If you need to complete a blanking or punching operation combined with a bending operation, the combination die will have you covered. This versatile tool can play a role in all types of metalwork applications, from mining equipment manufacturing to electronics and appliance development.
#4 Transfer Die
The transfer die uses a single press to operate multiple tools. In high-volume production work, transfer dies come with more advantages. It can freely transfer the work by adding more shape to the part until the metal workpiece achieves the final shape.
Earlier, these processes were performed using individual presses and the workpiece moved from press to press and die to die by hand.
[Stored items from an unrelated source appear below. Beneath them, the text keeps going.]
(* ===== verification/Regex.v ===== *)
(** * Regex: regular expressions over the bytes of a text

    What is used of the regex crate: anchored patterns, by their language.  The crate is the
    class [RegexEngine], with the law that a match is a membership; the instance matches by
    derivatives and finds the two groups of a pattern by trying the ways to cut a text. *)

From S2P Require Import Prelude.

Abbreviation text := (list Ascii.ascii).
Abbreviation chars := String.list_ascii_of_string.

Inductive regex :=
| Void
| Eps
| Chars (p : Ascii.ascii -> bool)
| Seq (a b : regex)
| Alt (a b : regex)
| Star (a : regex).

(** The language of an expression. *)
Inductive lang : regex -> text -> Prop :=
| LEps : lang Eps []
| LChars p c : p c = true -> lang (Chars p) [c]
| LSeq a b s t : lang a s -> lang b t -> lang (Seq a b) (s ++ t)
| LAltL a b s : lang a s -> lang (Alt a b) s
| LAltR a b s : lang b s -> lang (Alt a b) s
| LStarNil a : lang (Star a) []
| LStarCons a s t : lang a s -> lang (Star a) t -> lang (Star a) (s ++ t).

(** [r{n}], [r{0,n}], [r{lo,hi}], [r+] and a literal. *)
Fixpoint times (n : nat) (r : regex) : regex :=
  match n with 0 => Eps | S n' => Seq r (times n' r) end.
Fixpoint up_to (n : nat) (r : regex) : regex :=
  match n with 0 => Eps | S n' => Alt Eps (Seq r (up_to n' r)) end.
Definition between (lo hi : nat) (r : regex) : regex := Seq (times lo r) (up_to (hi - lo) r).
Definition plus (r : regex) : regex := Seq r (Star r).
Fixpoint literal (s : text) : regex :=
  match s with
  | [] => Eps
  | c :: s' => Seq (Chars (fun a => bool_decide (a = c))) (literal s')
  end.
Definition one_of (rs : list regex) : regex := foldr Alt Void rs.

(** ** The crate: [^r$] and the groups of [^(a)b(c)$] *)
Class RegexEngine := {
  is_match : regex -> string -> bool;
  captures : regex -> regex -> regex -> string -> option (text * text);
}.

Class RegexEngineOk `{RegexEngine} : Prop := {
  is_match_spec r s : is_match r s = true <-> lang r (chars s);
  captures_sound a b c s g1 g2 :
    captures a b c s = Some (g1, g2) ->
    exists m, chars s = g1 ++ m ++ g2 /\ lang a g1 /\ lang b m /\ lang c g2;
  captures_complete a b c s :
    is_match (Seq a (Seq b c)) s = true -> is_Some (captures a b c s);
}.

(** ** Derivatives *)
Fixpoint nullable (r : regex) : bool :=
  match r with
  | Void | Chars _ => false
  | Eps | Star _ => true
  | Seq a b => nullable a && nullable b
  | Alt a b => nullable a || nullable b
  end.

Fixpoint deriv (c : Ascii.ascii) (r : regex) : regex :=
  match r with
  | Void | Eps => Void
  | Chars p => if p c then Eps else Void
  | Seq a b => if nullable a then Alt (Seq (deriv c a) b) (deriv c b) else Seq (deriv c a) b
  | Alt a b => Alt (deriv c a) (deriv c b)
  | Star a => Seq (deriv c a) (Star a)
  end.

Fixpoint accepts (r : regex) (s : text) : bool :=
  match s with [] => nullable r | c :: s' => accepts (deriv c r) s' end.

Lemma nullable_lang r : nullable r = true <-> lang r [].
Proof.
  split.
  - induction r; simpl; intros Hn; try done; try by constructor.
    + apply andb_true_iff in Hn as [??]. apply (LSeq _ _ [] []); auto.
    + apply orb_true_iff in Hn as [?|?]; [apply LAltL|apply LAltR]; auto.
  - remember [] as s eqn:Es. induction 1 as [| | | | | |]; try done; simpl.
    + apply app_eq_nil in Es as [-> ->]. by rewrite IHlang1, IHlang2.
    + by rewrite IHlang.
    + rewrite IHlang by done. apply orb_true_r.
Qed.

Lemma deriv_sound c r s : lang (deriv c r) s -> lang r (c :: s).
Proof.
  revert s; induction r as [| |p|a IHa b IHb|a IHa b IHb|a IHa]; simpl; intros s Hs.
  - inversion Hs.
  - inversion Hs.
  - destruct (p c) eqn:E; inversion Hs; subst. by constructor.
  - assert (forall s, lang (Seq (deriv c a) b) s -> lang (Seq a b) (c :: s)) as Hl.
    { intros u Hu. inversion Hu as [| |? ? s1 s2 H1 H2| | | |]; subst.
      change (c :: s1 ++ s2) with ((c :: s1) ++ s2). constructor; auto. }
    destruct (nullable a) eqn:E; [|auto].
    inversion Hs; subst; [by apply Hl|]. apply (LSeq _ _ [] (c :: s)); [by apply nullable_lang|auto].
  - inversion Hs; subst; [apply LAltL|apply LAltR]; auto.
  - inversion Hs as [| |? ? s1 s2 H1 H2| | | |]; subst.
    change (c :: s1 ++ s2) with ((c :: s1) ++ s2). apply LStarCons; auto.
Qed.

Lemma deriv_complete c r t : lang r t -> forall s, t = c :: s -> lang (deriv c r) s.
Proof.
  induction 1 as [|p a Hp|a b s1 s2 H1 IH1 H2 IH2|a b s1 H1 IH1|a b s1 H1 IH1|a|a s1 s2 H1 IH1 H2 IH2];
    intros s Es; simpl; try done.
  - injection Es as -> <-. rewrite Hp. constructor.
  - destruct s1 as [|x s1]; simpl in Es.
    + apply nullable_lang in H1. rewrite H1. apply LAltR; auto.
    + injection Es as -> <-. specialize (IH1 s1 eq_refl).
      destruct (nullable a); [apply LAltL|]; by constructor.
  - apply LAltL; auto.
  - apply LAltR; auto.
  - destruct s1 as [|x s1]; simpl in Es; [auto|]. injection Es as -> <-. constructor; auto.
Qed.

Lemma accepts_lang r s : accepts r s = true <-> lang r s.
Proof.
  revert r; induction s as [|c s IH]; intros r; simpl; [apply nullable_lang|].
  rewrite IH. split; [apply deriv_sound|]. intros Hs. by eapply deriv_complete.
Qed.

(** ** Groups: the ways to cut a text in three *)
Definition cuts (s : text) : list (text * text) := (fun n => (take n s, drop n s)) <$> seq 0 (S (length s)).

Definition cuts3 (s : text) : list (text * text * text) :=
  '(g1, rest) ← cuts s; '(m, g2) ← cuts rest; [(g1, m, g2)].

Lemma cuts_elem s u v : (u, v) ∈ cuts s <-> s = u ++ v.
Proof.
  unfold cuts. rewrite list_elem_of_fmap. split.
  - intros (n & [= -> ->] & _). by rewrite take_drop.
  - intros ->. exists (length u). rewrite take_app_length, drop_app_length. split; [done|].
    apply elem_of_seq. rewrite length_app. lia.
Qed.

Lemma cuts3_elem s g1 m g2 : (g1, m, g2) ∈ cuts3 s <-> s = g1 ++ m ++ g2.
Proof.
  unfold cuts3. rewrite list_elem_of_bind. split.
  - intros ([u v] & H1 & H2). rewrite list_elem_of_bind in H1. destruct H1 as ([x y] & H1 & H3).
    apply list_elem_of_singleton in H1. simplify_eq. apply cuts_elem in H2, H3. by subst.
  - intros ->. exists (g1, m ++ g2). split; [|by apply cuts_elem]. rewrite list_elem_of_bind.
    exists (m, g2). split; [by apply list_elem_of_singleton|by apply cuts_elem].
Qed.

Definition find_cut (a b c : regex) (s : text) : option (text * text) :=
  match filter (fun '(g1, m, g2) => accepts a g1 && accepts b m && accepts c g2 = true) (cuts3 s) with
  | (g1, _, g2) :: _ => Some (g1, g2)
  | [] => None
  end.

#[export] Instance derivative_engine : RegexEngine := {|
  is_match := fun r s => accepts r (chars s);
  captures := fun a b c s => find_cut a b c (chars s) |}.

Lemma lang_Seq a b s : lang (Seq a b) s <-> exists u v, s = u ++ v /\ lang a u /\ lang b v.
Proof.
  split; [|intros (u & v & -> & ? & ?); by constructor].
  intros Hs. inversion Hs as [| |? ? u v| | | |]; subst. by exists u, v.
Qed.

Lemma lang_Alt a b s : lang (Alt a b) s <-> lang a s \/ lang b s.
Proof. split; [intros Hs; inversion Hs; subst; auto|intros [?|?]; [by apply LAltL|by apply LAltR]]. Qed.

Lemma lang_Eps s : lang Eps s <-> s = [].
Proof. split; [intros Hs; by inversion Hs|intros ->; constructor]. Qed.

Lemma lang_Chars p s : lang (Chars p) s <-> exists c, s = [c] /\ p c = true.
Proof. split; [intros Hs; inversion Hs; subst; eauto|intros (c & -> & ?); by constructor]. Qed.

#[export] Instance derivative_engine_ok : RegexEngineOk.
Proof.
  assert (forall a b c s g1 m g2, (g1, m, g2) ∈ filter (fun '(g1, m, g2) =>
    accepts a g1 && accepts b m && accepts c g2 = true) (cuts3 s) <->
    s = g1 ++ m ++ g2 /\ lang a g1 /\ lang b m /\ lang c g2) as Hf.
  { intros a b c s g1 m g2. rewrite list_elem_of_filter, cuts3_elem, !andb_true_iff, !accepts_lang. naive_solver. }
  split; simpl.
  - intros r s. apply accepts_lang.
  - intros a b c s g1 g2. unfold find_cut. destruct (filter _ _) as [|[[u m] v] l] eqn:E; [done|].
    intros [= -> ->]. exists m. apply Hf. rewrite E. by left.
  - intros a b c s Hs. apply accepts_lang, lang_Seq in Hs as (u & v & Hs & Ha & Hbc).
    apply lang_Seq in Hbc as (m & g & -> & Hb & Hc). unfold find_cut.
    assert ((u, m, g) ∈ filter (fun '(g1, m, g2) =>
      accepts a g1 && accepts b m && accepts c g2 = true) (cuts3 (chars s))) as Hin by (by apply Hf).
    destruct (filter _ _) as [|[[? ?] ?] l]; [by apply not_elem_of_nil in Hin|by eauto].
Qed.

(** ** Languages of the derived forms *)
Definition all (p : Ascii.ascii -> bool) (s : text) : Prop := Forall (fun c => p c = true) s.

Lemma lang_times p n s : lang (times n (Chars p)) s <-> length s = n /\ all p s.
Proof.
  revert s; induction n as [|n IH]; intros s; simpl.
  - rewrite lang_Eps. split; [intros ->; split; [done|constructor]|intros [? _]; by apply nil_length_inv].
  - rewrite lang_Seq. split.
    + intros (u & v & -> & (c & -> & Hc)%lang_Chars & [Hl Hv]%IH). simpl. split; [lia|by constructor].
    + intros [Hl Hs]. destruct s as [|c s]; [done|]. apply Forall_cons in Hs as [Hc Hs].
      exists [c], s. split; [done|]. rewrite lang_Chars, IH. simpl in Hl. split; [eauto|]. split; [lia|done].
Qed.

Lemma lang_up_to p n s : lang (up_to n (Chars p)) s <-> length s <= n /\ all p s.
Proof.
  revert s; induction n as [|n IH]; intros s; simpl.
  - rewrite lang_Eps. split; [intros ->; split; [done|constructor]|].
    intros [Hl _]. apply nil_length_inv. lia.
  - rewrite lang_Alt, lang_Eps, lang_Seq. split.
    + intros [->|(u & v & -> & (c & -> & Hc)%lang_Chars & [Hl Hv]%IH)]; simpl.
      * split; [lia|constructor].
      * split; [lia|by constructor].
    + intros [Hl Hs]. destruct s as [|c s]; [by left|right]. apply Forall_cons in Hs as [Hc Hs].
      exists [c], s. split; [done|]. rewrite lang_Chars, IH. simpl in Hl. split; [eauto|]. split; [lia|done].
Qed.

Lemma lang_between p lo hi s :
  lo <= hi -> lang (between lo hi (Chars p)) s <-> lo <= length s <= hi /\ all p s.
Proof.
  intros Hlh. unfold between. rewrite lang_Seq. split.
  - intros (u & v & -> & [Hu Hpu]%lang_times & [Hv Hpv]%lang_up_to). rewrite length_app.
    split; [lia|by apply Forall_app].
  - intros [Hl Hs]. exists (take lo s), (drop lo s). rewrite lang_times, lang_up_to, take_drop.
    rewrite length_take, length_drop. split_and!; [done|lia|by apply Forall_take|lia|by apply Forall_drop].
Qed.

Lemma lang_star_chars p s : lang (Star (Chars p)) s <-> all p s.
Proof.
  split.
  - remember (Star (Chars p)) as r eqn:Er. induction 1 as [| | | | |a|a u v Hu _ Hv IH]; try done.
    + constructor.
    + pose proof (IH Er) as Hall. injection Er as ->. apply lang_Chars in Hu as (c & -> & Hc).
      by constructor.
  - induction 1 as [|c s Hc Hs IH]; [constructor|].
    change (c :: s) with ([c] ++ s). apply LStarCons; [by constructor|done].
Qed.

Lemma lang_plus_chars p s : lang (plus (Chars p)) s <-> s <> [] /\ all p s.
Proof.
  unfold plus. rewrite lang_Seq. split.
  - intros (u & v & -> & (c & -> & Hc)%lang_Chars & Hv%lang_star_chars). split; [done|by constructor].
  - intros [Hne Hs]. destruct s as [|c s]; [done|]. apply Forall_cons in Hs as [Hc Hs].
    exists [c], s. rewrite lang_star_chars, lang_Chars. eauto.
Qed.

Lemma lang_literal s t : lang (literal s) t <-> t = s.
Proof.
  revert t; induction s as [|c s IH]; intros t; simpl; [apply lang_Eps|]. rewrite lang_Seq. split.
  - intros (u & v & -> & (a & -> & Ha)%lang_Chars & ->%IH). by apply bool_decide_eq_true in Ha as ->.
  - intros ->. exists [c], s. rewrite lang_Chars, IH. split_and!; [done| |done].
    exists c. by rewrite bool_decide_eq_true.
Qed.

Lemma lang_one_of rs s : lang (one_of rs) s <-> exists r, r ∈ rs /\ lang r s.
Proof.
  induction rs as [|r rs IH]; simpl.
  - split; [intros Hs; inversion Hs|intros (r & Hr & _); by apply not_elem_of_nil in Hr].
  - rewrite lang_Alt, IH. split.
    + intros [?|(r' & ? & ?)]; [exists r|exists r']; rewrite elem_of_cons; auto.
    + intros (r' & [->|?]%elem_of_cons & ?); eauto.
Qed.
The automation of the transfer process streamlines the operation in a single press.
#5 Progressive Die
While a progressive die can handle more than one operation at a time, it does so in several stages throughout multiple work stations. The progressive die’s main advantage is that it’s more efficient thanks to its high work speed and the reduced level of force.
While the multi-station design is more challenging to manage than the single-station unit, it’s easier for the progressive die to maximize punching productivity. That’s why engineers use progressive dies to make automotive parts, electronics and similarly complex components.
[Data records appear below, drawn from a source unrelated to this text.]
Lemma request_and_print_state {E R} m path body (parse : HttpResponse -> outcome string R)
    (k : R + string -> stm (Cli Artifacts) E unit) (w : Cli Artifacts) :
  configured (cli_console w) -> starts_with "/" path = true -> (forall x, frames cli_net (k x)) ->
  cli_net (snd (request_and_print m path body parse k w))
  = snd (serve (E := string) {| wr_method := m; wr_path := path; wr_body := body |} d (cli_net w)).
Proof.
  intros Hc Hpath Hk. destruct (get_url_configured (E := string) w Hc) as (h & p & c1 & Hu & _ & Hh & Hp).
  unfold request_and_print, on_web. unfold_stm. rewrite Hu. simpl.
  rewrite <- (node_send_state m ("http://" +:+ (h +:+ ":" +:+ p) +:+ path) path) by (by apply url_path_ok).
  destruct (node_send d m _ body (cli_net w)) as [[r|e|] s'] eqn:Hn; simpl; [|by rewrite Hk|done].
  destruct (parse r) as [x|x|]; simpl; [by rewrite Hk..|done].
Qed.

(** What is printed when the node rejects a request. *)
Lemma request_rejected {R} path body (read : string -> option R) st message
    (k : R + string -> stm (Cli Artifacts) string unit) (w : Cli Artifacts) s' :
  configured (cli_console w) -> starts_with "/" path = true -> is_error_status st = true ->
  serve (E := string) {| wr_method := POST; wr_path := path; wr_body := body |} d (cli_net w)
    = (Ok (inr (st, message)), s') ->
  exists c1 error, con_out c1 = con_out (cli_console w)
    /\ request_and_print POST path body (object_or_error_with_body read) k w
       = k (inr error) {| cli_console := c1; cli_net := s' |}.
Proof.
  intros Hc Hpath Hst Hs. destruct (get_url_configured (E := string) w Hc) as (h & p & c1 & Hu & Ho & Hh & Hp).
  exists c1. unfold request_and_print, on_web. unfold_stm. rewrite Hu. simpl.
  unfold node_send. rewrite url_path_ok by done. rewrite Hs.
  unfold object_or_error_with_body, error_for_status_with_body. simpl. rewrite Hst.
  destruct (json_error_message (error_text message)) as [text|]; eexists; split; done.
Qed.

Lemma return_state {E} (c : stm (Cli Artifacts) E unit) w :
  cli_net (snd ((let! _ := c in sret (Some tt)) w)) = cli_net (snd (c w)).
Proof. unfold_stm. by destruct (c w) as [[] ?]. Qed.

Lemma inspect_state {E} (path : string) fields format (to_json : ContentType -> option Content -> bytes)
    (w : Cli Artifacts) :
  configured (cli_console w) -> starts_with "/" path = true ->
  cli_net (snd (inspect_transparency_log (E := E) format fields (fun t content =>
    let! url := get_url in
    post_and_parse_result_as_text ("http://" +:+ url +:+ path) (to_json t content)) w))
  = inspected fields format (fun t content s => snd (serve (E := string)
      {| wr_method := POST; wr_path := path; wr_body := to_json t content |} d s)) (cli_net w).
Proof.
  intros Hc Hpath. unfold inspect_transparency_log, inspected.
  destruct (ContentType_from format) as [t|e|]; [|done..].
  destruct (parse_arg_fields fields) as [content|e|]; [|by apply say_frames|done].
  apply (request_and_print_state POST path (to_json t content) text_or_error_with_body
    (fun r => match r with inl logs => print_logs t logs
      | inr error => say ("Inspect log request failed with error: " +:+ error) end) w Hc Hpath).
  intros [logs|e]; [apply print_logs_frames|apply say_frames].
Qed.

(** Commands as one request and a printed answer. *)
Lemma get_as_request {E R} path (parse : HttpResponse -> outcome string R)
    (k : R + string -> stm (Cli Artifacts) E unit) (w : Cli Artifacts) :
  (let! r := scatch (let! r := reqwest_get path in slift (parse r)) in k r) w
  = request_and_print GET path [] parse k w.
Proof.
  unfold request_and_print, reqwest_get. unfold_stm. by destruct (get_url w) as [[] ?].
Qed.

Lemma authorize_as_request {E} peer (w : Cli Artifacts) :
  authorize (E := E) peer w
  = request_and_print POST "/authorized_node" (json_request_authorize peer)
      (fun r => let? _ := text_or_error_with_body r in Ok tt)
      (fun r => match r with
                | inl _ => say "Authorize request successfully handled."
                | inr error => say ("Authorize request failed with error: " +:+ error)
                end) w.
Proof.
  unfold authorize, cli_add_authorized_node, post_and_parse_result_as_text, request_and_print. unfold_stm.
  destruct (get_url w) as [[u|e|] w1]; [|done..]. destruct (on_web _ w1) as [[r|e|] w2]; [|done..].
  by destruct (text_or_error_with_body r).
Qed.

Lemma build_result_frames {E} r : frames cli_net (handle_request_build_result (N := Artifacts) (E := E) r).
Proof.
  destruct r as [[[build_id|] [message|]]|e]; simpl;
    try (apply frames_bind; intros); auto using @say_frames, @frames_ret.
Qed.

(** The state of the node after a POST with a body that it reads. *)
Lemma post_state {A} path seg rest (parse : bytes -> option A) a (k : A -> stm Artifacts RegistryErrorCode Reply) body
    (s : Artifacts) :
  segments path = seg :: rest -> seg <> "v2" -> seg <> "maven2" ->
  (forall s, node_routes {| wr_method := POST; wr_path := path; wr_body := body |} d s = with_body parse body k s) ->
  (Z.of_nat (length body) <= 8192)%Z -> parse body = Some a ->
  snd (serve (E := string) {| wr_method := POST; wr_path := path; wr_body := body |} d s) = snd (k a s).
Proof.
  intros Hs Hv Hm Hr Hl Hp. rewrite (serve_node_state _ seg rest) by done. rewrite Hr. by apply with_body_state.
Qed.

Lemma maven_build_rejected gav (s : Artifacts) :
  serve (E := string) {| wr_method := POST; wr_path := "/build/docker"; wr_body := json_request_maven_build gav |} d s
  = (Ok (inr (500%Z, {| em_code := Unknown (CauseText ""); em_message := CauseText "" |})), s).
Proof.
  rewrite (serve_node _ d s "build" ["docker"]) by done. unfold node_routes; simpl. unfold with_body.
  rewrite maven_body_no_image. by destruct (_ <=? _)%Z.
Qed.

(** C11. The tool and the node agree on every command but one: running a command of the tool against a node changes the
    node exactly as the handler of the command does with the values of the command line, for every
    configuration that names a node, every command whose request is within the limit of 8192 bytes and every state of the
    node; a request to build a Maven package changes nothing. *)
Theorem commands_reach_handlers {E} (fuel : nat) (c : CliArgs) (w : Cli Artifacts) :
  configured (cli_console w) -> (Z.of_nat (length (command_body c)) <= 8192)%Z ->
  (forall edit remove show, c <> ArgConfig edit remove show) ->
  cli_net (snd (main (E := E) fuel c w)) = node_effect d c (cli_net w).
Proof.
  intros Hc Hlen Hcmd.
  destruct c as [edit remove show|peer|image|gav|id| | | |image format fields latest|gav format fields latest];
    [by destruct (Hcmd edit remove show)|..]; clear Hcmd; simpl in Hlen; unfold main; rewrite return_state; simpl.
  - rewrite authorize_as_request, request_and_print_state; [|done|done|intros []; apply say_frames].
    by apply (post_state _ "authorized_node" [] parse_peer_id _ (fun p => handle_add_authorized_node p d)), read_authorize.
  - etrans; [apply (request_and_print_state POST "/build/docker" (json_request_docker_build image)
      (object_or_error_with_body json_read_build_result) handle_request_build_result w Hc eq_refl build_result_frames)|].
    by apply (post_state _ "build" ["docker"] parse_image _ handle_build_docker), read_docker_build.
  - etrans; [apply (request_and_print_state POST "/build/docker" (json_request_maven_build gav)
      (object_or_error_with_body json_read_build_result) handle_request_build_result w Hc eq_refl build_result_frames)|].
    by rewrite maven_build_rejected.
  - etrans; [apply (request_and_print_state POST "/build/status" (json_request_build_status id)
      (json_or_error_with_body json_read_build_status) (fun r => _) w Hc eq_refl); intros []; apply say_frames|].
    by apply (post_state _ "build" ["status"] parse_build_id _ handle_build_status), read_build_status.
  - unfold node_list. unfold peers_connected.
    rewrite (get_as_request "/peers" (fun r => Ok (hr_text r))), request_and_print_state; [|done|done|].
    + rewrite (serve_node_state _ "peers" []) by done. apply rejecting_state.
    + intros [resp|e]; [|apply say_frames]. apply frames_bind; [apply say_frames|intros _].
      apply frames_for. intros. apply say_frames.
  - unfold node_ping, ping.
    rewrite (get_as_request "/v2" (fun r => Ok (hr_text r))), request_and_print_state;
      [|done|done|intros []; apply say_frames].
    by rewrite (serve_docker _ d _ []).
  - unfold node_status, status.
    rewrite (get_as_request "/status" (fun r => ok_or (json_read_status (hr_text r)) "invalid JSON")),
      request_and_print_state; [|done|done|intros []; apply say_frames].
    rewrite (serve_node_state _ "status" []) by done. apply rejecting_state.
  - etrans; [apply (inspect_state "/inspect/docker" fields format (fun t content =>
      json_request_docker_log (log_request image latest t content)) w Hc eq_refl)|].
    unfold inspected. destruct (ContentType_from format) as [t| |]; [|done..].
    destruct (parse_arg_fields fields) as [content| |]; [|done..].
    by apply (post_state _ "inspect" ["docker"] parse_docker_log _ handle_inspect_log_docker), read_docker_log.
  - etrans; [apply (inspect_state "/inspect/maven" fields format (fun t content =>
      json_request_maven_log (log_request gav latest t content)) w Hc eq_refl)|].
    unfold inspected. destruct (ContentType_from format) as [t| |]; [|done..].
    destruct (parse_arg_fields fields) as [content| |]; [|done..].
    by apply (post_state _ "inspect" ["maven"] parse_maven_log _ handle_inspect_log_maven), read_maven_log.
Qed.

(** The command that builds a Maven package never works: its request goes to the address of Docker builds, the
    node answers 500 and is unchanged, and the tool prints that the request failed, for
    every package, configuration and node. *)
Theorem maven_build_command_fails (fuel : nat) (gav : string) (w : Cli Artifacts) :
  configured (cli_console w) ->
  exists w' error,
    main (E := string) fuel (ArgBuildMaven gav) w = (Ok (Some tt), w')
    /\ cli_net w' = cli_net w
    /\ con_out (cli_console w') = con_out (cli_console w) ++ ["Build request failed with error: " +:+ error].
Proof.
  intros Hc. destruct (request_rejected "/build/docker" (json_request_maven_build gav) json_read_build_result 500
    _ handle_request_build_result w (cli_net w) Hc eq_refl eq_refl (maven_build_rejected gav (cli_net w)))
    as (c1 & error & Ho & Hr).
  unfold main. unfold sbind at 1. change (request_maven_build gav w) with
    (request_and_print (E := string) POST "/build/docker" (json_request_maven_build gav)
      (object_or_error_with_body json_read_build_result) handle_request_build_result w).
  rewrite Hr. simpl. eexists _, error. split; [done|]. split; [done|]. simpl. by rewrite Ho.
Qed.
End CliNode.

(** ** Interactive input *)
(** What a line is taken for: a line of UTF-8 that is not nothing at all. *)
Definition answer_of (default_val : string) (valid : string -> outcome string string) (buffer : string) :
    outcome string string :=
  if utf8_valid (as_bytes buffer) && bool_decide (buffer <> "")
  then valid (if bool_decide (line_text buffer = "") then default_val else line_text buffer)
  else Err "not a line".

(** The first line that is valid: how many are before it, and its value. *)
Fixpoint first_valid (default_val : string) (valid : string -> outcome string string) (lines : list string) :
    option (nat * string) :=
  match lines with
  | [] => None
  | l :: rest =>
      match answer_of default_val valid l with
      | Ok r => Some (0, r)
      | _ => match first_valid default_val valid rest with Some (n, r) => Some (S n, r) | None => None end
      end
  end.

Lemma read_some l : (0 <? len (as_bytes l))%Z = bool_decide (l <> "").
Proof. by destruct l. Qed.
Lemma answer_returns default_val valid l : (forall x, valid x <> Panic) -> answer_of default_val valid l <> Panic.
Proof. intros Hv. unfold answer_of. case_match; [apply Hv|done]. Qed.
What materials does the die use?
The cutting die and forging die mainly use the alloy steels and tool steels like the mold use. When selecting tool steels for different applications, the metallurgical factors that ultimately affect tool performance must be considered. These include hardness and strength, toughness and wear resistance. Basically, the higher the hardness, the higher the strength. Higher hardness generally also corresponds to higher wear resistance.
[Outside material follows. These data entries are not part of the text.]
(* ===== verification/Exchange.v ===== *)
(** * Exchange: a request from one node to another, over the bytes of its protocol

    Composes the network event loops of two nodes (EventLoop), the codecs of the
    request-response protocols (Protocols) and the handlers of the node that is asked (Node).  libp2p's
    request-response behaviour connects them as it documents: it runs the codec that writes a
    message on a stream, the codec of the other side on the bytes that arrive, and reports
    the message that was read. *)

From S2P Require Import Prelude Crypto Structures Sample FileSystem Chain Blockchain BlockchainService BlockchainEvents Sql SqlSample Model Text TransparencyLog EventLoop Client Build Artifact Verification BuildEvents Protocols Metrics Util Node.


Section Delivery.
Context `{SocketIo} `{!Bincode BuildStatus}.








Context `{!SocketIoOk} `{!BincodeOk BuildStatus (fun _ => True)}.
Context (cut : bytes -> list bytes) (Hcut : forall bs, concat (cut bs) = bs).


End Delivery.

(** ** Messages, commands and events *)
Section Messages.
Context `{Libp2p}.









Context `{!Bincode VerifyBuildData}.





End Messages.

(** ** Two nodes *)
Section Exchange.
Context `{Libp2p} `{Sqlite} `{!LogJson} `{!Sha256} `{!BlockBincode} `{!Sysinfo}.
Context `{!SocketIo} `{!Bincode BuildStatus} `{!Bincode VerifyBuildData}.
Context {B : Type} `{!BlockAdder B} {W : Type} `{!CommandChannel W} `{!ToldChannel W} {C : Type} `{!BuildClient C}.
Context {N : Type} `{!BlockchainNet N} {A : Type} `{!BlockAddedHandler A}.

Abbreviation ThisNode := (Node (B := B) (W := W) (C := C) (N := N) (A := A)).







Context `{!SocketIoOk} `{!BincodeOk BuildStatus (fun _ => True)}.

End Exchange.

(** ** An exchange

    A node fetches the artifact [x1] from [sample_new_node]; every byte arrives alone. *)
#[local] Existing Instance leb_socket_io.
#[local] Existing Instance leb_socket_io_ok.



#[local] Instance sample_exchange_link : BlockchainNet (Task unit unit) := peer_net sample_draw sample_draw.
However, high hardness and strength also generally correspond to lower toughness, or in other words, lower resistance to cracking under impact or sudden shock loads. The specific hardness, wear and toughness requirements of the application dictate which tool steel should be used.
What is the difference between a mold and a die?
Molds and dies are are tools for shaping materials into parts or products and they are very important elements in product manufacturing. Molds are usually used in injection molding to shape melted resin or cast molten metal. Dies are mainly used to cut and shape metal to a desired shape or profile. Dies and molds used similar alloys materials in most cases. but sometimes, some projects don’t need a robust mold made from high-strength alloys. Then we may use some other materials to make molds like plastics, silicone, woods instead.
|Mold||Steels, aluminum, copper alloys and other materials that can be formed||Take more time, but refined and strong|
|Die||Alloy steels and tool steels and other high-strength alloys||Faster and more efficiency|
What is molding/moulding(manufacturing)?
Molding is the manufacturing process of shaping raw material using a rigid frame called a mold or matrix. The mold is made using a pattern or model of the final products.
What is tooling?
Tooling, also known as machine tooling, is the process of acquiring the manufacturing components and machines needed for production. Fixtures, jigs, gauges, molds, dies, cutting equipment, and patterns are all examples of machine tooling.
What is the difference between a mold and a die?
A mold is a hollow form or matrix for giving a particular shape to raw material in a molten or liquid state. Die is any kind of device tool for cutting or forming material in a press or a stamping or forging machine.